The records below hold a stretch from the line with "now apply Hn." through the line with "heap_inv G s -> groups"; return exactly those lines, ends included, and nothing more.

[Collected data]
Content starts
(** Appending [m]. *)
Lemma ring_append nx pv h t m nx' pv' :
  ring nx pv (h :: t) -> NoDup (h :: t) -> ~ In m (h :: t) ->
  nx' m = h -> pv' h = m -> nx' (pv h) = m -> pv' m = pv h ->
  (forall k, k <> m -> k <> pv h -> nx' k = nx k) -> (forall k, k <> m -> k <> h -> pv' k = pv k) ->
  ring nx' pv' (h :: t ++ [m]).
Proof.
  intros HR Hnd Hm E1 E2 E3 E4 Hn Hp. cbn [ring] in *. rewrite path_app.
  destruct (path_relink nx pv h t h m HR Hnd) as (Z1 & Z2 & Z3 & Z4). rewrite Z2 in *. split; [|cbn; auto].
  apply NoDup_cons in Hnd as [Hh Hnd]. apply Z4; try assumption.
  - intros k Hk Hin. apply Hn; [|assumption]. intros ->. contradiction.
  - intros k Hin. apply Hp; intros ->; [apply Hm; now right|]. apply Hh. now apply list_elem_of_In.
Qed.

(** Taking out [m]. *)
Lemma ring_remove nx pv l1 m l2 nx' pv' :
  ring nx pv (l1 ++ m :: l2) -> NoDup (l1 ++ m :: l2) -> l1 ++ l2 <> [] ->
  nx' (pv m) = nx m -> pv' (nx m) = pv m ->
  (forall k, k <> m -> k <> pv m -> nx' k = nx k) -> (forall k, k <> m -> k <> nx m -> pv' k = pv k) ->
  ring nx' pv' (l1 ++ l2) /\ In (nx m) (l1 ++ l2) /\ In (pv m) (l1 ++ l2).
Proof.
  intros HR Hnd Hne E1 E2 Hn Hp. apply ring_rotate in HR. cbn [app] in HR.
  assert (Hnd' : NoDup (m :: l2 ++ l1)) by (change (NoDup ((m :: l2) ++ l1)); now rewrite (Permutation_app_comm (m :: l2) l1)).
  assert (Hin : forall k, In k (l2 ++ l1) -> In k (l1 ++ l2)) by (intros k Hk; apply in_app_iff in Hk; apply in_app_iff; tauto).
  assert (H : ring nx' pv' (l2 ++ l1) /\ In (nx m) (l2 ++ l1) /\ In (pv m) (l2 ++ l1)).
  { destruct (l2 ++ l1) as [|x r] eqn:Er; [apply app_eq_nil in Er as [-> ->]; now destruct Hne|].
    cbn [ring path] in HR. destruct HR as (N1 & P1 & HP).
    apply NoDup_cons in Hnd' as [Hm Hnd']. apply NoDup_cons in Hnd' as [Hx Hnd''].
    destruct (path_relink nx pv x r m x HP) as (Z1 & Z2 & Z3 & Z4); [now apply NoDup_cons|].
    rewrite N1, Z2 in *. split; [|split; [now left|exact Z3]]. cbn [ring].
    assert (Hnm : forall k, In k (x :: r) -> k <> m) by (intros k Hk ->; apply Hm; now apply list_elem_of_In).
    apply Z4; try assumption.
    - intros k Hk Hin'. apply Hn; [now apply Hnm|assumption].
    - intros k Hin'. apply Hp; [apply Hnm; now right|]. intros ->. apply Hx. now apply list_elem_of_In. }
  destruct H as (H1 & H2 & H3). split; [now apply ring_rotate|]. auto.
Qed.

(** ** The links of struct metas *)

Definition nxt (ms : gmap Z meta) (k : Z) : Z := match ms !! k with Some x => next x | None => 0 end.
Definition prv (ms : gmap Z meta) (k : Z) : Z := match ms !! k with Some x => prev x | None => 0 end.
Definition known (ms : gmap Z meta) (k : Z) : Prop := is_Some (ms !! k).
Content ends
Content starts
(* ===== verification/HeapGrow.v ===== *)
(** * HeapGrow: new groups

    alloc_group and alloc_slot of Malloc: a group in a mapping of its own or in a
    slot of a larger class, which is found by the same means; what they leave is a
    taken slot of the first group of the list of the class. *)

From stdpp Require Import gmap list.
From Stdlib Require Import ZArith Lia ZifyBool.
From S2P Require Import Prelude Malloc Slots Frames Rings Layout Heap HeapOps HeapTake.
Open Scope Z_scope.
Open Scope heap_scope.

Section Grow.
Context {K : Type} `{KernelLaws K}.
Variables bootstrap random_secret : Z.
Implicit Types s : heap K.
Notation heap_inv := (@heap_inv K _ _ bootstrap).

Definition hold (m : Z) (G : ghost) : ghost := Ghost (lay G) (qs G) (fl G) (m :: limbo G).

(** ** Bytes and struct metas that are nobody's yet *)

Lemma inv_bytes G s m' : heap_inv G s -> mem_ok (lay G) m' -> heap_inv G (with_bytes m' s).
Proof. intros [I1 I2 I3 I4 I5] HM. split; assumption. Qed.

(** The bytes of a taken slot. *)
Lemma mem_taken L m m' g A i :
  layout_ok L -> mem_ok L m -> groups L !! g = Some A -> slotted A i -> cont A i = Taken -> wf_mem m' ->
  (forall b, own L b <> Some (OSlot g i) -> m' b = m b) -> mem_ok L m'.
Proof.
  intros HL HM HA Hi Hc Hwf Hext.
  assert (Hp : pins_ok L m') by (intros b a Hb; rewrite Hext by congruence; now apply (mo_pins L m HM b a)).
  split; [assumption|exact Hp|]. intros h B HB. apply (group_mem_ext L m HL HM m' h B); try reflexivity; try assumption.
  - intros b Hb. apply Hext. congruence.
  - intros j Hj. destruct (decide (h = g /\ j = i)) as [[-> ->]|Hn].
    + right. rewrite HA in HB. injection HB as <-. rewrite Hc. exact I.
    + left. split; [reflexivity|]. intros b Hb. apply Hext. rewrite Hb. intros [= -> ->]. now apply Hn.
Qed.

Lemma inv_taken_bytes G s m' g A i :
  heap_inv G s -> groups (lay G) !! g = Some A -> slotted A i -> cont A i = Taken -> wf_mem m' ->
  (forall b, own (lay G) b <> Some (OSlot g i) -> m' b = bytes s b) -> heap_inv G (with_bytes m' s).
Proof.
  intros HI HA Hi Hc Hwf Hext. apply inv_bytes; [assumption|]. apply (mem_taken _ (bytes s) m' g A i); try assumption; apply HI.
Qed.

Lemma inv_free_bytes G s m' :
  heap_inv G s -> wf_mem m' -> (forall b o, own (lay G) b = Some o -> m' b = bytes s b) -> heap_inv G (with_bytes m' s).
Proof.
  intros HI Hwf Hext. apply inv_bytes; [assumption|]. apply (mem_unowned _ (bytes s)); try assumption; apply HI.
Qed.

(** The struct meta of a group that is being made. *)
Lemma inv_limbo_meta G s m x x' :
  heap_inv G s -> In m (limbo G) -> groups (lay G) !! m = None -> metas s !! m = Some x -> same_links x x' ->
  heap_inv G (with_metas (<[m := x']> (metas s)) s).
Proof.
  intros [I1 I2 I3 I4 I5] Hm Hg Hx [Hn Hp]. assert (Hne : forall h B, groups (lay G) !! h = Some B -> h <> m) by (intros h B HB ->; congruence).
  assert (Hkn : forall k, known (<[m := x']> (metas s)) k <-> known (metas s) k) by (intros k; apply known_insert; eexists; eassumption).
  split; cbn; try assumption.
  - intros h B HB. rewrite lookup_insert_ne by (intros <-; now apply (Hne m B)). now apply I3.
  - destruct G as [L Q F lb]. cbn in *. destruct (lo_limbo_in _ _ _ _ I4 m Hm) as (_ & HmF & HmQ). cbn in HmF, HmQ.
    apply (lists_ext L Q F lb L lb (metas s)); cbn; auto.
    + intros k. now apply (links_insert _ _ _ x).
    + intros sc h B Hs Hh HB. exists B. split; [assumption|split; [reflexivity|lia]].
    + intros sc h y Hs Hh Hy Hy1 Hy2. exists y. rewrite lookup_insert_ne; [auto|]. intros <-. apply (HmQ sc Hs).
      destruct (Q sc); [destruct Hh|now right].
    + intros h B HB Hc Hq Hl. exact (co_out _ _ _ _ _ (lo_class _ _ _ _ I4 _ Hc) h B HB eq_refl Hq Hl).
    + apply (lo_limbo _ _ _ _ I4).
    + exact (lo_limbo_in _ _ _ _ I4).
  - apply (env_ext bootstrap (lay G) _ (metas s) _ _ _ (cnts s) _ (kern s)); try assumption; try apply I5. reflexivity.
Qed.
Content ends
→ RESPONSE FOR THIS EXERCISE
    + left. split; [reflexivity|]. intros b Hb. apply Hext. rewrite Hb. intros [= -> ->]. now apply Hn.
Qed.

Lemma inv_taken_bytes G s m' g A i :
  heap_inv G s -> groups (lay G) !! g = Some A -> slotted A i -> cont A i = Taken -> wf_mem m' ->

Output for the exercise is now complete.